Abstracts

Rationale: Developmental and Epileptic Encephalopathies are increasingly diagnosed given advances in genetic testing. However, detailed information about developmental profiles is lacking. More fine-tuned data about the distribution of intellectual abilities and language and motor skill development is integral to inform therapies and for family planning.

Methods: Children completed neuropsychological evaluations as part of their participation in Children’s Hospital Colorado’s Neurogenetics Clinic. A flexible assessment approach was critical given that ability levels were not necessarily predictable from age. Test selection included measures of infant development as well as IQ, expressive and receptive language, and visuomotor construction. Parents completed rating scales of social-emotional (BASC-3) and adaptive skills (Vineland-3).

Results: We report neuropsychological findings in 20 patients ages 0 y 6 m to 27 y 3 m: 9 with Chromosome 8p disorders, 3 with Ring 14 syndrome, 2 with pathogenic variants in SLC6A1, and 6 with pathogenic variants in STXBP1. About half (Figure 1; n=11) were only able to access measures intended for younger children. Of these 11 children, 8 had epilepsy (8p=2, Ring 14=2, STXBP1=4). On average, children with 8p demonstrated language and motor skills at a 12–36-month age equivalent, children with Ring 14 demonstrated skills at a 6-24-month age equivalent, and children with STXBP1 demonstrated skills at a 6-18-month age equivalent. Only 2 children had more than 5 words; most were nonverbal, though “happy” sounds were frequently heard. Diagnoses of Autism were present in nearly all children; other social-emotional difficulties also evident (BASC-3). Vineland scores were severely-to-profoundly impaired (ABC SS range=21-57, mean SS=32). A child with only a distal deletion on 8p demonstrated the least impaired scores.

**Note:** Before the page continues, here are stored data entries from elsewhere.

(** Work on one table that takes pages off the free list keeps the other. *)
Lemma vm_inv_other (m m' : mstate) root T root' T' l l' :
  vm_inv m root T l -> vm_inv m' root T l' -> vm_inv m root' T' l -> tables_apart T' T ->
  (forall p, p ∈ l' -> p ∈ l) ->
  kept_off T (take 17 l) (mem m) (mem m') ->
  vm_inv m' root' T' l' /\ forall va, leaf (mem m') T' va = leaf (mem m) T' va.
Proof.
  intros [_ [Hfl _] Hpt1 _] [Hlk' Hf' _ _] [Hlk Hf Hpt Hsep] Hap Hsub Hoff.
  apply flist_page_ok in Hfl. rw Forall_forall in Hfl.
  destruct (pt_inv_ext (mem m) (mem m') root' T') as [Hpt' Hlf]; [|done|].
  { intros x p a Hx Ha. pose proof (pt_pages _ _ _ Hpt _ _ Hx) as [Hpm _].
    assert (forall q, q mod PGSIZE = 0 -> q <> p -> off_page q a) as Hdis.
    { intros q Hq Hne. destruct (pages_disjoint p q); [done|done|done|left; lia|right; lia]. }
    apply Hoff.
    - intros y q Hy. apply Hdis; [by apply (pt_pages _ _ _ Hpt1 y)|]. intros ->. by eapply Hap.
    - intros q Hq%elem_take_in. apply Hdis; [by apply Hfl|]. intros ->. by eapply Hsep. }
  split; [|done]. split; [done|done|done|]. intros x p Hx Hin. eapply Hsep; [done|]. by apply Hsub.
Qed.

End mapper.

The remaining children (Figure 2; n=9) were able to access age-appropriate measures. Five had epilepsy (Ring14=1, SLC6A1=2, STXBP1=2). Significant variability in cognitive performance was observed. Two children (8p Duplication only and pathogenic variant in STXBP1) demonstrated Average or better functioning. Another child with an 8p Deletion performed around the mild Intellectual Disability range (SS=57-79). Performance across the remaining 6 children fell in the profoundly impacted Intellectual Disability range (i.e., FSIQ below 70; range: 33-72). Vineland scores for this group were in the mild/moderately impaired range (ABC range: 52-68). Autism diagnoses and other social-emotional difficulties (BASC-3) were present in about half of the children._x000D_
Conclusions: The neurogenetic diagnoses of 8p, Ring14, SLC6A1, and STXBP1 confer significant risk of neurocognitive difficulties; however, specificity with regard to genetic syndrome and age at time of testing may provide additional information useful to predict cognitive performance over time. The findings reported here are limited by the small sample size. Continued follow-up will be important to track development over time especially in the face of seizure control and receipt of interventions.

Funding: This work is supported by Project 8P Foundation in conjunction with Ring14 USA, SLC6A1 Connect, and STXBP1 Disorders.